A.4 Preventing User Name Discovery

In some installations, the eDirectory server is protected behind a firewall, but the iManager server is open to the outside world to allow management from home or on the road. Access to iManager is controlled with Username, Password, and Treename fields on the login screen. In such installations, it is often desirable to tighten security to avoid revealing any information about the system.

Standard iManager configurations pass through eDirectory messages related to invalid user names and passwords during iManager authentication. These messages can inadvertently provide too much information to potential crackers. To avoid this, iManager 2.7 includes a configuration option to hide the specific reason for login failure. When enabled, the following error messages are replaced with a generic error message that reads: Login Failure. Invalid Username or Password.

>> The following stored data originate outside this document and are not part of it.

(** * Verification of the zdm-proxy relay and control-channel core

    Two source files are embedded here:
    - the client connector of the proxy (package [cloudgateproxy]):
      [ClientConnector.run], [listenForRequests], [listenForResponses];
    - the update protocol of the migration service (package [updates]):
      [Update], [Serialize], [Success], [Failure], [Send] and
      [CommunicationHandler].

    Goroutines are embedded as functions from a script of the results their
    blocking calls return (frames read, payloads received, read results of a
    connection) to the trace of effects they perform and the way they end. *)

From Stdlib Require Import ZArith List Bool String Lia Arith.
From Stdlib Require Import Init.Byte Strings.Byte.
Import ListNotations.

Local Open Scope Z_scope.

(* ================================================================== *)
(** * The client connector                                             *)
(* ================================================================== *)

Module Relay.

(** Modelled from the spec: the [Frame] struct is declared outside the two
    source files. A frame has a direction taken from its header, the header
    bytes and the body bytes; direction [0] is client to backend. *)
Record Frame : Type := mkFrame {
  Direction : Z;
  FrameHeader : list byte;
  FrameBody : list byte
}.

(** The errors [readAndParseFrame] hands to the request loop. The loop
    compares the error with the two sentinels [ShutdownErr] and [io.EOF];
    every other error is told apart only by not being one of them. *)
Inductive error : Type :=
| ShutdownErr
| EOF
| ReadError (msg : string).

Definition is_ShutdownErr (e : error) : bool :=
  match e with ShutdownErr => true | _ => false end.

Definition is_EOF (e : error) : bool :=
  match e with EOF => true | _ => false end.

(** The result of one call of [readAndParseFrame]: a frame or an error. *)
Definition ReadResult : Type := (Frame + error)%type.

(** Effects of the connector on what it shares with the rest of the proxy:
    the client connection, the request channel, the wait group and the
    cancel function of the client handler context. *)
Inductive Event : Type :=
| ConnRemoteAddr                    (* cc.connection.RemoteAddr() *)
| ConnReadFrame                     (* readAndParseFrame(cc.connection, ...) *)
| ConnWrite (payload : list byte)   (* a write of the bytes on cc.connection *)
| ConnClose                         (* cc.connection.Close() *)
| WaitGroupAdd (delta : Z)          (* cc.waitGroup.Add(delta) *)
| WaitGroupDone                     (* cc.waitGroup.Done() *)
| RequestSend (f : Frame)           (* cc.requestChannel <- frame *)
| RequestClose                      (* close(cc.requestChannel) *)
| ResponseRecv (payload : list byte)(* response, ok := <-cc.responseChannel *)
| CancelFunc.                       (* cc.clientHandlerCancelFunc() *)

(** How a goroutine stands once its script is used up. *)
Inductive Status : Type :=
| Blocked      (* waiting in a blocking call that has not returned *)
| Stopped      (* the goroutine function has returned *)
| Panicked.    (* a run-time panic: index out of range *)

(** How the body of a [for] loop leaves the loop. *)
Inductive LoopExit : Type :=
| Waiting      (* still inside the loop, in a blocking call *)
| Return       (* [return] *)
| Break        (* [break] *)
| PanicExit.   (* run-time panic *)

(** ** [listenForRequests] *)

(** The [for] loop of the goroutine of [listenForRequests]. [reads] gives the
    results of the successive calls of [readAndParseFrame], and
    [ConnReadFrame] records a call that has returned; when [reads] is used up
    the goroutine is waiting in the next call. A send on the request channel
    is taken to complete (its consumer receives). *)
Fixpoint requestLoop (reads : list ReadResult) : list Event * LoopExit :=
  match reads with
  | [] => ([], Waiting)
  | inr err :: _ =>
      if is_ShutdownErr err then ([ConnReadFrame], Return)
      else
        (* the log call of the io.EOF branch evaluates RemoteAddr() *)
        let logged := if is_EOF err then [ConnRemoteAddr] else [] in
        (ConnReadFrame :: logged ++ [CancelFunc], Break)
  | inl frame :: rest =>
      let (evs, out) := requestLoop rest in
      if negb (Direction frame =? 0) then
        (* unexpected direction: log and continue *)
        (ConnReadFrame :: evs, out)
      else
        (ConnReadFrame :: RequestSend frame :: evs, out)
  end.
Lemma format_table_lines_matching (headers : list string) (rows : list (list string)) :
  Forall (fun r => length r = length headers) rows ->
  format_table_lines headers rows
  = Some (justified_row (max_column_widths headers rows) headers
            :: separator (max_column_widths headers rows)
            :: map (justified_row (max_column_widths headers rows)) rows).
Proof.
  intros Hrows. unfold format_table_lines.
  rewrite column_widths_matching by exact Hrows. simpl.
  rewrite <- (length_max_column_widths headers rows).
  rewrite fmt_row_matching by (rewrite length_max_column_widths; reflexivity).
  simpl. rewrite fmt_rows_matching; [ reflexivity | ].
  rewrite length_max_column_widths. exact Hrows.
Qed.

(** *** Counting the lines of the text *)

Lemma count_newlines_app (s t : string) :
  count_newlines (s ++ t)%string = count_newlines s + count_newlines t.
Proof. induction s as [ | c s IH ]; simpl; [ reflexivity | ]. rewrite IH. lia. Qed.

Lemma count_newlines_repeat (s : string) (n : nat) :
  count_newlines s = 0 -> count_newlines (repeat_string s n) = 0.
Proof.
  intros Hs. induction n as [ | n IH ]; simpl; [ reflexivity | ].
  rewrite count_newlines_app. lia.
Qed.

Lemma count_newlines_ljust (s : string) (w : nat) :
  count_newlines (ljust s w) = count_newlines s.
Proof.
  unfold ljust. rewrite count_newlines_app, count_newlines_repeat; [ lia | reflexivity ].
Qed.

Lemma count_newlines_join (sep : string) (l : list string) :
  Forall (fun x => count_newlines x = 0) l ->
  count_newlines (join sep l) = pred (length l) * count_newlines sep.
Proof.
  induction 1 as [ | x l Hx Hl IH ]; simpl; [ reflexivity | ].
  destruct l as [ | y l ]; [ simpl; lia | ].
  rewrite !count_newlines_app, IH. simpl. lia.
Qed.

Lemma count_newlines_justified_row (widths : list nat) (r : list string) :
  Forall (fun cell => count_newlines cell = 0) r ->
  count_newlines (justified_row widths r) = 0.
Proof.
  intros Hr. unfold justified_row. rewrite count_newlines_join.
  - simpl. lia.
  - revert widths. induction Hr as [ | cell r Hcell _ IH ]; intros [ | w widths ];
      simpl; constructor.
    + rewrite count_newlines_ljust. exact Hcell.
    + apply IH.
Qed.

Lemma count_newlines_separator (widths : list nat) :
  count_newlines (separator widths) = 0.
Proof.
  unfold separator. rewrite count_newlines_join.
  - simpl. lia.
  - induction widths as [ | w widths IH ]; simpl; constructor.
    + apply count_newlines_repeat. reflexivity.
    + exact IH.
Qed.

To enable this setting, open the Configure view and select iManager Server > Configure iManager. On the Authentication tab, select Hide specific reason for login failure. This sets Authenticate.Form.HideLoginFailReason=true in iManager’s config.xml file.

Additionally, iManager 2.7 does not support the asterisk (*) character as a wildcard in the Username field. This prevents unauthorized users from discovering valid user names. It also prevents possible denial-of-service attacks that attempt to overload the eDirectory server by continually attempting a login using only the wildcard (*), which forces eDirectory to search for and return all matching user names.